The guiding intuition for this study of the current meaning of craft, writes the sociologist Richard Sennett at the outset, is the proposition that ‘making is thinking’. The dictum is provocative: ‘craft’ today tends to denote either an antique, buffed aestheticism or a frankly amateur, cobbled finish – the word applies as readily to the vacant niceties of John Updike’s prose as to the act of fashioning, say, a plausible hedgehog out of a dried thistle-head. Art, literature, music, material culture in general: all have moved beyond the slow seductions of technique towards other models of being and doing. Process, concept, reproduction and relation are the stakes of the art of the past century, while in everyday life few of us have the patience or skill to produce craft-fair gewgaws, never mind exquisite syntactic ornaments. Craft exists only as nostalgic luxury or eccentric aberration.

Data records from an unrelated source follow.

Lemma keeps_begin n serializable : keeps h0 s (ABegin n serializable) k.
Proof.
  unfold keeps, act. destruct (clients s !! n) as [c|] eqn:Hn; [by exists None|].
  destruct (i_inner _ _ Hs) as (inflight & hz & Hinv & Hspec).
  destruct (Transaction.new_tx_inv _ _ _ _ _ serializable Hinv)
    as (i' & tx & -> & Hi' & Hts & Hw & Hr & _ & _ & Hnext & Hwm).
  { pose proof (collect_length registered (clients s)). destruct Hroom. lia. }
  run. eexists. split; [done|]. intros ? [= <-]. unfold set_client.
  assert (Inner.watermark i' = Inner.watermark (inner s)) as Hwm'
    by (unfold Inner.watermark; by rewrite Hwm).
  split.
  - apply inv_frame; [done|..].
    + exists inflight, hz. split; [|intros ts; by rewrite (collect_elem_fresh pending)].
      eapply Inner.inv_live_perm; [|done]. by rewrite collect_fresh.
    + by rewrite Hwm'.
    + by rewrite Hnext.
    + by left.
    + split; cbn; try done; [by rewrite Hts, Hwm'|intros ?? Hin%elem_of_nil; done|
        intros ??? _ Hin%elem_of_nil; done].
    + intros ts. cbn. rewrite Hts. intros [= <-]. by left.
    + done.
    + intros c. by rewrite Hn.
  - destruct Hroom. split; cbn; [lia|]. rewrite map_size_insert_None by done. lia.
Qed.

Lemma keeps_get n key : keeps h0 s (AGet n key) k.
Proof.
  unfold keeps, act. destruct (in_phase s n is_active) as [c|] eqn:Hc; [|by exists None].
  apply in_phase_active in Hc as [Hn Hph].
  destruct (i_inner _ _ Hs) as (inflight & hz & Hinv & Hspec).
  assert (Hlive : Timestamp.get (Transaction.read_timestamp (c_tx c)) ∈
    collect registered (clients s)).
  { apply elem_collect. exists n, c. split; [done|]. by apply registered_active. }
  destruct (Transaction.get_inv _ _ _ _ _ (c_tx c) key Hinv Hlive)
    as (i' & tx' & r & E & _ & Ho & Hl & Hact & Hw & Hr). rewrite E. run.
  eexists. split; [done|]. intros ? [= <-]. split; [|eapply room_update; [done|by rewrite Ho]].
  assert (Transaction.read_timestamp tx' = Transaction.read_timestamp (c_tx c)) as Hts
    by (unfold Transaction.read_timestamp; by rewrite Hact).
  pose proof (i_clients _ _ Hs n c Hn) as Hok. pose proof (co_phase _ _ _ _ Hok) as Hp.
  unfold phase_ok in Hp. rewrite Hph in Hp. destruct Hp as [Hnots Hnotapp].
  eapply inv_local; [done|done|..]; cbn.
  - rewrite (registered_active c Hph). cbn. by rewrite Hts.
  - unfold pending. by rewrite Hph.
  - done.
  - done.
  - by rewrite Hnotapp.
  - intros live fl hz' Hinv' Hin.
    destruct (Transaction.get_inv _ live fl _ hz' (c_tx c) key Hinv')
      as (i2 & tx2 & r2 & E2 & Hi2 & _); [by apply Hin, registered_active|].
    rewrite E in E2. by injection E2 as -> -> ->.
  - done.
  - intros Hok'. by apply client_ok_get.
Qed.

(** An active client has neither a timestamp nor an applied batch. *)
Lemma active_facts n c :
  in_phase s n is_active = Some c →
  clients s !! n = Some c ∧ c_phase c = Active ∧ c_ts c = None ∧ c_applied c = false.
Proof.
  intros [Hn Hph]%in_phase_active. pose proof (co_phase _ _ _ _ (i_clients _ _ Hs n c Hn)) as Hp.
  unfold phase_ok in Hp. by rewrite Hph in Hp.
Qed.

Lemma keeps_write n key v : keeps h0 s (AWrite n key v) k.
Proof.
  unfold keeps, act. destruct (in_phase s n is_active) as [c|] eqn:Hc; [|by exists None].
  apply active_facts in Hc as (Hn & Hph & Hts & Happ).
  eexists. split; [done|]. intros ? [= <-]. split; [|by eapply room_update].
  eapply inv_local; [done|done|..]; cbn; try done.
  - by rewrite (registered_active c Hph).
  - unfold pending. by rewrite Hph.
  - by rewrite Happ.
  - intros []. split; cbn; rewrite ?Hts, ?Happ; done.
Qed.

Lemma keeps_commit_empty n : keeps h0 s (ACommitEmpty n) k.
Proof.
  unfold keeps, act. destruct (in_phase s n is_active) as [c|] eqn:Hc; [|by exists None].
  apply active_facts in Hc as (Hn & Hph & Hts & Happ).
  case_bool_decide as He; [|by exists None].
  eexists. split; [done|]. intros ? [= <-]. split; [|by eapply room_update].
  eapply inv_local; [done|done|..]; cbn; try done.
  - by rewrite (registered_active c Hph).
  - unfold pending. by rewrite Hph.
  - intros []. split; cbn; try done. unfold phase_ok, result_ok. cbn. by rewrite Hts.
Qed.

(** Unregistering the reader of client [n]. *)
Lemma unregister n c c' :
  clients s !! n = Some c →
  registered c = Some (Timestamp.get (Transaction.read_timestamp (c_tx c))) →
  registered c' = None → pending c' = pending c → c_ts c' = c_ts c →
  c_applied c' = c_applied c → c_tx c' = c_tx c → phase_ok c' → c_obs c' = c_obs c →
  ∃ i', Inner.end_reader (inner s) (Transaction.read_timestamp (c_tx c)) = Ret i' ∧
    inv h0 (set_client s i' n c') ∧ room (set_client s i' n c') k.
Proof.
  intros Hn Hr Hr' Hp Hts Ha Htx Hph Hobs.
  destruct (i_inner _ _ Hs) as (inflight & hz & Hinv & Hspec).
  assert (Inner.inv (inner s) (Timestamp.get (Transaction.read_timestamp (c_tx c)) ::
    collect registered (delete n (clients s))) inflight (hist s) hz) as Hinv'.
  { eapply Inner.inv_live_perm; [|done]. by rewrite (collect_delete registered _ n c Hn), Hr. }
  destruct (Inner.end_reader_inv _ _ _ _ _ _ Hinv') as (i' & E & Hi' & _ & _ & Hnext & Hw).
  exists i'. split; [done|].
  assert (Inner.watermark i' = Inner.watermark (inner s)) as Hwm
    by (unfold Inner.watermark; by rewrite Hw).
  split; [|by eapply room_update]. apply inv_frame; [done|..].
  - exists inflight, hz. split; [|intros ts; by rewrite (collect_elem_update pending _ n c c')].
    eapply Inner.inv_live_perm; [|done]. by rewrite collect_replace, Hr'.
  - by rewrite Hwm.
  - by rewrite Hnext.
  - by left.
  - rewrite Hwm, Hnext. destruct (i_clients _ _ Hs n c Hn).
    split; rewrite ?Htx, ?Hts, ?Ha, ?Hobs; done.
  - by rewrite Hr'.
  - rewrite Hts. intros ts ?. right. by exists c.
  - intros c0 Hc0. rewrite Hn in Hc0. injection Hc0 as <-. by rewrite Ha.
Qed.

Such, at least, is one narrative of the contemporary irrelevance of craft to both economic base and cultural superstructure. Sennett’s ambitious and digressive book acknowledges a certain decline in the centrality of craft to art and industry alike, but it refuses for the most part the consolations of nostalgia. His concept of craft is, rather, an open-ended and accretive process, opposed to both introvert logic and immovable routine. He finds it in some of the expected historical places – the skills learnt in the medieval guild, the minute adjustments of the hand required of classical musicians – but also in the dispersed community of Linux programmers, in the recipes of Elizabeth David and in the architecture of Frank Gehry. What Sennett’s many examples have in common is the capacity to submit to repetition and at the same time respond to tiny changes in circumstance and opportunity: homo laborans turns out to be just as creative (a word Sennett avoids for its Romantic valence) as homo faber.
At times, though, the book reads like an amalgam of John Ruskin’s more pious odes to pre-industrial labour and the lexicon of managerial self-help. If all the complexities that Sennett sketches come down, in conclusion, to ‘taking pride in one’s work’, then this is frankly not much of a model for cultural restoration, let alone transformation, let alone revolution. Not that that is exactly what Sennett is after: he seems content to glean and repeat some sage advice about how to get on with things but not try too hard. In the end, The Craftsman cannot really deliver on its promise of a contemporary defence of the idea (or the practice) of craft because, despite its wealth of historical anecdote, it has little real sense of history: of how and why the undoubted fulfilments it describes are denied to so many. Oddest of all, Sennett’s is an argument about craft that manages to say next to nothing about visual art, which has been for some time the space in which the dialectic of tradition and experiment has seemed most charged. The omission is almost as infuriating as the book’s decidedly un-crafty profusion of typos.